Enhanced dihydropyridine receptor channel activity in the presence of ryanodine receptor

EXCITATION-CONTRACTION coupling in skeletal muscle involves a voltage sensor in the plasma membrane which, in response to depolarization, causes an intracellular calcium-release channel to open. The skeletal isoform of the ryanodine receptor (RyR-1) functions as the Calcium²+ -release channel [1-3] and the dihydropyridine receptor (DHPR) functions as the voltage sensor and also as an L-type Calcium²+ channel [4,5]. Here we examine the possibility that there is a retrograde signal from RyR-1 to the DHPR, using myotubes from mice homozygous for a disrupted RyR-1 gene (dyspedic mice) [3]. As expected, we find that there is no excitation-contraction coupling in dyspedic myotubes, but we also find that they have a roughly 30-fold reduction in L-type Calcium²+ -current density.
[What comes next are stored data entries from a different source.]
Lemma ge_frombytes_spec s : scalar s ->
  yields (ge_frombytes_vartime s) (fun r => match r with Some h => exists P, p3_is h P /\ point_bytes P = s | None => forall P, point_bytes P <> s end).
Proof.
  intros Hs. unfold ge_frombytes_vartime. pose proof (fe_frombytes_spec s Hs) as Hy. cbn zeta in Hy. set (y := value 256 s mod 2 ^ 255) in *.
  assert (Hpy : forall P, point_bytes P = s -> py P mod p = y) by (intros P E; by apply point_bytes_iff in E as [E _]).
  destruct (Z.leb_spec p y) as [Hp|Hp].
  { rewrite Hy. apply yields_Ok. intros P E%Hpy. pose proof (mod_p_bound (py P)). lia. }
  assert (Hy0 : 0 <= y) by (apply Z.mod_pos_bound; lia). assert (Ey : y mod p = y) by (apply Z.mod_small; lia).
  assert (Hroot : forall P, point_bytes P = s -> eqp ((y * y * d + 1) * (px P * px P)) (y * y - 1)) by (intros P E%Hpy; apply point_root; unfold eqp; congruence).
  destruct Hy as (Y & -> & HY). cbn [mbind outcome_bind]. cbn zeta. pose proof fe_d_is as Hd. pose proof fe_is_1 as H1. do 4 fe_step.
  eapply yields_bind; [eapply fe_divpowm1_spec; fe_in|]. intros X HX. cbn beta in HX. do 2 fe_step. eapply yields_bind; [eapply choose_root_spec; fe_in|].
  intros [X'|] HX'; [|apply yields_Ok; intros P E; apply (HX' (px P)), Hroot, E]. destruct HX' as (x & Hx & Ex).
  destruct (top_byte s Hs) as [Et Ht]. rewrite Et. eapply yields_bind; [eapply (choose_sign_spec X' x); [done|exact Ht]|].
  intros [X''|] HX''; [|apply yields_Ok; intros P E].
  - destruct HX'' as (x' & Hx' & Hxx & Hpar). fe_step. apply yields_Ok. assert (Hon : on_curve x' y).
    { apply root_on_curve. rewrite <- Ex. destruct Hxx as [H'|H']; rewrite H'; unfold eqp; f_equal; ring. }
    exists (Point x' y Hon). split; [|by apply point_bytes_iff]. exists 1. cbn [px py p3_X p3_Y p3_Z p3_T]. rewrite !Z.mul_1_r. split_and!; [apply eqp_1_0|fe_in..].
  - destruct HX'' as [Hx0 Hone]. pose proof (Hroot P E) as HP. apply point_bytes_iff in E as [_ E]; [|done]. rewrite Hone in E.
    assert (HP0 : eqp (px P) 0); [|unfold eqp in HP0; by rewrite HP0 in E].
    rewrite <- Ex, Hx0 in HP. destruct (root_unique (y * y * d + 1) (px P) 0) as [?|?]; [|exact HP|done|done].
    intros F. apply (v_nonzero y). rewrite <- F. unfold eqp. f_equal. ring.
Qed.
Injection of dyspedic myotubes with RyR-1 complementary DNA restores excitation-contraction coupling and causes the density of L-type Calcium²+ current to rise towards normal. Despite the differences in Calcium²+ -current magnitude, measurements of charge movement indicate that the density of DHPRs is similar in dyspedic and RyR-1-expressing myotubes. Our results support the possibility of a retrograde signal by which RyR-1 enhances the function of DHPRs as Calcium²+ channels.